═════ Material for the task ═════
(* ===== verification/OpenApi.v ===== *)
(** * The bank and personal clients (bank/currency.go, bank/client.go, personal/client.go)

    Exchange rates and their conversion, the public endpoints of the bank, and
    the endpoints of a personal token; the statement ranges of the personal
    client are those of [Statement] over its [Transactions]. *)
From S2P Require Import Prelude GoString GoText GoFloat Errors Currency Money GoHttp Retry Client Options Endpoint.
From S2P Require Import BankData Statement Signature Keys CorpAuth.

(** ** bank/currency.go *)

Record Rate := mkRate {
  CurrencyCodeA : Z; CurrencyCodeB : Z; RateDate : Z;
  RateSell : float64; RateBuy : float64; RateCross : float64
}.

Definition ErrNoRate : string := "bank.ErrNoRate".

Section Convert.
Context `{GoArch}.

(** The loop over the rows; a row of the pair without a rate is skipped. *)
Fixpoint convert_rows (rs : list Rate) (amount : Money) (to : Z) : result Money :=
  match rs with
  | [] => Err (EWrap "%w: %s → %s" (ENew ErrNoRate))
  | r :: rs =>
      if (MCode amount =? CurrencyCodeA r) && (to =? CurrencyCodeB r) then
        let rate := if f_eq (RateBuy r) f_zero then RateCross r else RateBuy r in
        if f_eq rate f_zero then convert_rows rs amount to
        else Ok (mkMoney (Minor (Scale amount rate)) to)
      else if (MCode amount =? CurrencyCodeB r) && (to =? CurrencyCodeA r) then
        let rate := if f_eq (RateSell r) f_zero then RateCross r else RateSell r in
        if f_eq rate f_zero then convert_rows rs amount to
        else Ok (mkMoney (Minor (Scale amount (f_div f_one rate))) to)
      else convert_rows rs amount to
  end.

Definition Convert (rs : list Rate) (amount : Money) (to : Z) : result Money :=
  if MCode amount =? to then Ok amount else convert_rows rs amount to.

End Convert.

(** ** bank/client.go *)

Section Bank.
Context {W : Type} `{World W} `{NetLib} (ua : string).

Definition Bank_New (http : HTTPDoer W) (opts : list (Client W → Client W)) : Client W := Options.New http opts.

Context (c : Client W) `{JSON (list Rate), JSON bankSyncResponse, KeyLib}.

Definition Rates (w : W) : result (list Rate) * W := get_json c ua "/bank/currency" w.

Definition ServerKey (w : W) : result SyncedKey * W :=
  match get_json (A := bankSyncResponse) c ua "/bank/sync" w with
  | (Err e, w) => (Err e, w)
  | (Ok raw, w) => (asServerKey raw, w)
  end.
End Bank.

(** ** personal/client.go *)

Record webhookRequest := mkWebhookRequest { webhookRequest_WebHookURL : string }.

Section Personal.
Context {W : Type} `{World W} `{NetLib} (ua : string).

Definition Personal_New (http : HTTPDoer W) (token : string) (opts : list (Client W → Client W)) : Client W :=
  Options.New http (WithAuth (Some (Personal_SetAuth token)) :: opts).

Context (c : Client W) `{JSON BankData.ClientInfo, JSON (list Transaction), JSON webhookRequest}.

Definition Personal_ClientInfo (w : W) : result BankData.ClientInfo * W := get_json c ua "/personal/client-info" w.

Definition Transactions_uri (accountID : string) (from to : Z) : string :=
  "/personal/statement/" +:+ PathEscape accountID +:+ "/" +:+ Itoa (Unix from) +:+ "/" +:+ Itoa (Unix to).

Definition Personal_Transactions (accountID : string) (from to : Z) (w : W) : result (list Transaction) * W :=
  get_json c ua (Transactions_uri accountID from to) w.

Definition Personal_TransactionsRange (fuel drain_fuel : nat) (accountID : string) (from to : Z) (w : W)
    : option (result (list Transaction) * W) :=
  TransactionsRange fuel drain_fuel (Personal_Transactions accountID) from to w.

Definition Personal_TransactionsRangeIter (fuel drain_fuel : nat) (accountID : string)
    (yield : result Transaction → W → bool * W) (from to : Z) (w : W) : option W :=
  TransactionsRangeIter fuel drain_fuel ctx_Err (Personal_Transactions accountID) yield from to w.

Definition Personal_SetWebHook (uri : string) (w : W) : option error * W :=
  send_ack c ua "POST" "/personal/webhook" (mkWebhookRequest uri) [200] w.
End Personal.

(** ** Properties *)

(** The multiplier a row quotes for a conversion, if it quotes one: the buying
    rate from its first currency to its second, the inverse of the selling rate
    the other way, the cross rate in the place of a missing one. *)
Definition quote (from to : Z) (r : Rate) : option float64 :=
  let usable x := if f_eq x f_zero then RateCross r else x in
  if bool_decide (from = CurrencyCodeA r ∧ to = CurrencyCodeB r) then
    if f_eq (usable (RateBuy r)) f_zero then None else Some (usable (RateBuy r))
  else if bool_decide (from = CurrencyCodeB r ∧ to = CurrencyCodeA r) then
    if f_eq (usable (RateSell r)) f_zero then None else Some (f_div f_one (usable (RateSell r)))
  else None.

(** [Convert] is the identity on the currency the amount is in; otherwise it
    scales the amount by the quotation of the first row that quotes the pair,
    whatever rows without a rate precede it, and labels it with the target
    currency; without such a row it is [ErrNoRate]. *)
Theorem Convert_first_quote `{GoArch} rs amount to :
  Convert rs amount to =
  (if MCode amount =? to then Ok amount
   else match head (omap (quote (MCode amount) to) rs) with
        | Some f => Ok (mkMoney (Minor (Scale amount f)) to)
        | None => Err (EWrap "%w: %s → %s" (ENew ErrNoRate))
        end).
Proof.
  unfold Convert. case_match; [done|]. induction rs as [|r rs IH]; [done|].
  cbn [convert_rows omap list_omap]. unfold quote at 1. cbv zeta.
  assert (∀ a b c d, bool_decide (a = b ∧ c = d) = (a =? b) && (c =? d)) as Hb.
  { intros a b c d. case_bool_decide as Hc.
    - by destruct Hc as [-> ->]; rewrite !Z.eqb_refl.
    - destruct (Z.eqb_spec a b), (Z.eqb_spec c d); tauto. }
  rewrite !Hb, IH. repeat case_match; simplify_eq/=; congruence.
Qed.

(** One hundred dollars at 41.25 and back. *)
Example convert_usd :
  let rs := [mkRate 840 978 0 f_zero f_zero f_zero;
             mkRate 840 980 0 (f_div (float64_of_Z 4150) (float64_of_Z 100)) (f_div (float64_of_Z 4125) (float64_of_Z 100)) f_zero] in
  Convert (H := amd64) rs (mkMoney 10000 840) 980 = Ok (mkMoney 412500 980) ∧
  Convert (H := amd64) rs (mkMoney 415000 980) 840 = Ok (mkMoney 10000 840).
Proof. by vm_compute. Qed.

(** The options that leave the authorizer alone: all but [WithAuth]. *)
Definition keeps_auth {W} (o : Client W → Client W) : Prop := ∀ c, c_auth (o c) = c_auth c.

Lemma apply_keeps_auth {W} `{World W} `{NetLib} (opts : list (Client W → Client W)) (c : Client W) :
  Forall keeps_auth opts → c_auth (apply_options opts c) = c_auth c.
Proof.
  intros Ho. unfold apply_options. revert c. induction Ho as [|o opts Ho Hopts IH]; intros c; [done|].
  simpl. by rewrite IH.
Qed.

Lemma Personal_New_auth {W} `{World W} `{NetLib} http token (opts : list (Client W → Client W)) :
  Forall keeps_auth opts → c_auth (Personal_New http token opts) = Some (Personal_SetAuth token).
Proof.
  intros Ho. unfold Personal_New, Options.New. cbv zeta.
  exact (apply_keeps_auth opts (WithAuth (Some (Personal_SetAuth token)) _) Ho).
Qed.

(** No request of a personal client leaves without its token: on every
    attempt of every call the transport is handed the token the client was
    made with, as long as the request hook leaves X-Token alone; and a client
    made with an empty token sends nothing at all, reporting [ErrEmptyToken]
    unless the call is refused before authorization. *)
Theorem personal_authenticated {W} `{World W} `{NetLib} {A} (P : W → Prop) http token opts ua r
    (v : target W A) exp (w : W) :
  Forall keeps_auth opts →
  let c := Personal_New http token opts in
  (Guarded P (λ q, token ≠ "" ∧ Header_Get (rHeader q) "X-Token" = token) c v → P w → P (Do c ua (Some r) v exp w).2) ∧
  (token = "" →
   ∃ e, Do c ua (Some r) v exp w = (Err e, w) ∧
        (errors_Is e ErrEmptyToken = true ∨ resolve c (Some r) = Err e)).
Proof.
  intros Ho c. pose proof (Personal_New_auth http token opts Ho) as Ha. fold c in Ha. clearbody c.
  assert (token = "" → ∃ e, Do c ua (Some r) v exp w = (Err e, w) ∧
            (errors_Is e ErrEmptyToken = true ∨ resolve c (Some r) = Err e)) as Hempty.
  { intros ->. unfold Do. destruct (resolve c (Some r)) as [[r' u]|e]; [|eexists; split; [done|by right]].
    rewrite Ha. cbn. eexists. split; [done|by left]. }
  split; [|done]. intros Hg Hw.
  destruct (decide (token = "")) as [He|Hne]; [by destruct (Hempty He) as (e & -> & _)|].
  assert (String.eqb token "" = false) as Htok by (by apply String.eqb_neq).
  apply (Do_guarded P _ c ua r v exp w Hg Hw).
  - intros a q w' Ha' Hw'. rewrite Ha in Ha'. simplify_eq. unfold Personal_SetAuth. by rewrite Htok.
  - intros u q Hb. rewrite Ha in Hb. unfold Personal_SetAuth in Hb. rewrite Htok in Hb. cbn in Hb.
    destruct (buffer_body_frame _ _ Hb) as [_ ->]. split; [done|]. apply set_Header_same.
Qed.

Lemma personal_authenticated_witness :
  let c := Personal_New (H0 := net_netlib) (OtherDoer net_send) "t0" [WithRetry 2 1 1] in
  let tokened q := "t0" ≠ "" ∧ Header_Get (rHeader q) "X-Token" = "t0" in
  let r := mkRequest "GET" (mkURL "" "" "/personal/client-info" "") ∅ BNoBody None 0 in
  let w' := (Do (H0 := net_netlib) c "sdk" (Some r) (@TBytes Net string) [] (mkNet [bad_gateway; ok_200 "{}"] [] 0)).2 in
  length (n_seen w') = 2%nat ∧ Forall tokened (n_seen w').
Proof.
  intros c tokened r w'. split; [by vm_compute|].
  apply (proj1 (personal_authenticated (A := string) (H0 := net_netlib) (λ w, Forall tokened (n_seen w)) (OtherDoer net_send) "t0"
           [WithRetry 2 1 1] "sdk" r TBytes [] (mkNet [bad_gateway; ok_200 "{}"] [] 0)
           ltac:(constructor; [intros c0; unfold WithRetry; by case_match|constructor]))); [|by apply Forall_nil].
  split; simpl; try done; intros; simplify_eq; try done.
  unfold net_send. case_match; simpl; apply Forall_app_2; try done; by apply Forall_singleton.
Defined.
═════
What you are asked to do:
Up to and including the line with "else if (MCode", please return the records exactly, beginning from their first line.

Result of the task:
(* ===== verification/OpenApi.v ===== *)
(** * The bank and personal clients (bank/currency.go, bank/client.go, personal/client.go)

    Exchange rates and their conversion, the public endpoints of the bank, and
    the endpoints of a personal token; the statement ranges of the personal
    client are those of [Statement] over its [Transactions]. *)
From S2P Require Import Prelude GoString GoText GoFloat Errors Currency Money GoHttp Retry Client Options Endpoint.
From S2P Require Import BankData Statement Signature Keys CorpAuth.

(** ** bank/currency.go *)

Record Rate := mkRate {
  CurrencyCodeA : Z; CurrencyCodeB : Z; RateDate : Z;
  RateSell : float64; RateBuy : float64; RateCross : float64
}.

Definition ErrNoRate : string := "bank.ErrNoRate".

Section Convert.
Context `{GoArch}.

(** The loop over the rows; a row of the pair without a rate is skipped. *)
Fixpoint convert_rows (rs : list Rate) (amount : Money) (to : Z) : result Money :=
  match rs with
  | [] => Err (EWrap "%w: %s → %s" (ENew ErrNoRate))
  | r :: rs =>
      if (MCode amount =? CurrencyCodeA r) && (to =? CurrencyCodeB r) then
        let rate := if f_eq (RateBuy r) f_zero then RateCross r else RateBuy r in
        if f_eq rate f_zero then convert_rows rs amount to
        else Ok (mkMoney (Minor (Scale amount rate)) to)
      else if (MCode amount =? CurrencyCodeB r) && (to =? CurrencyCodeA r) then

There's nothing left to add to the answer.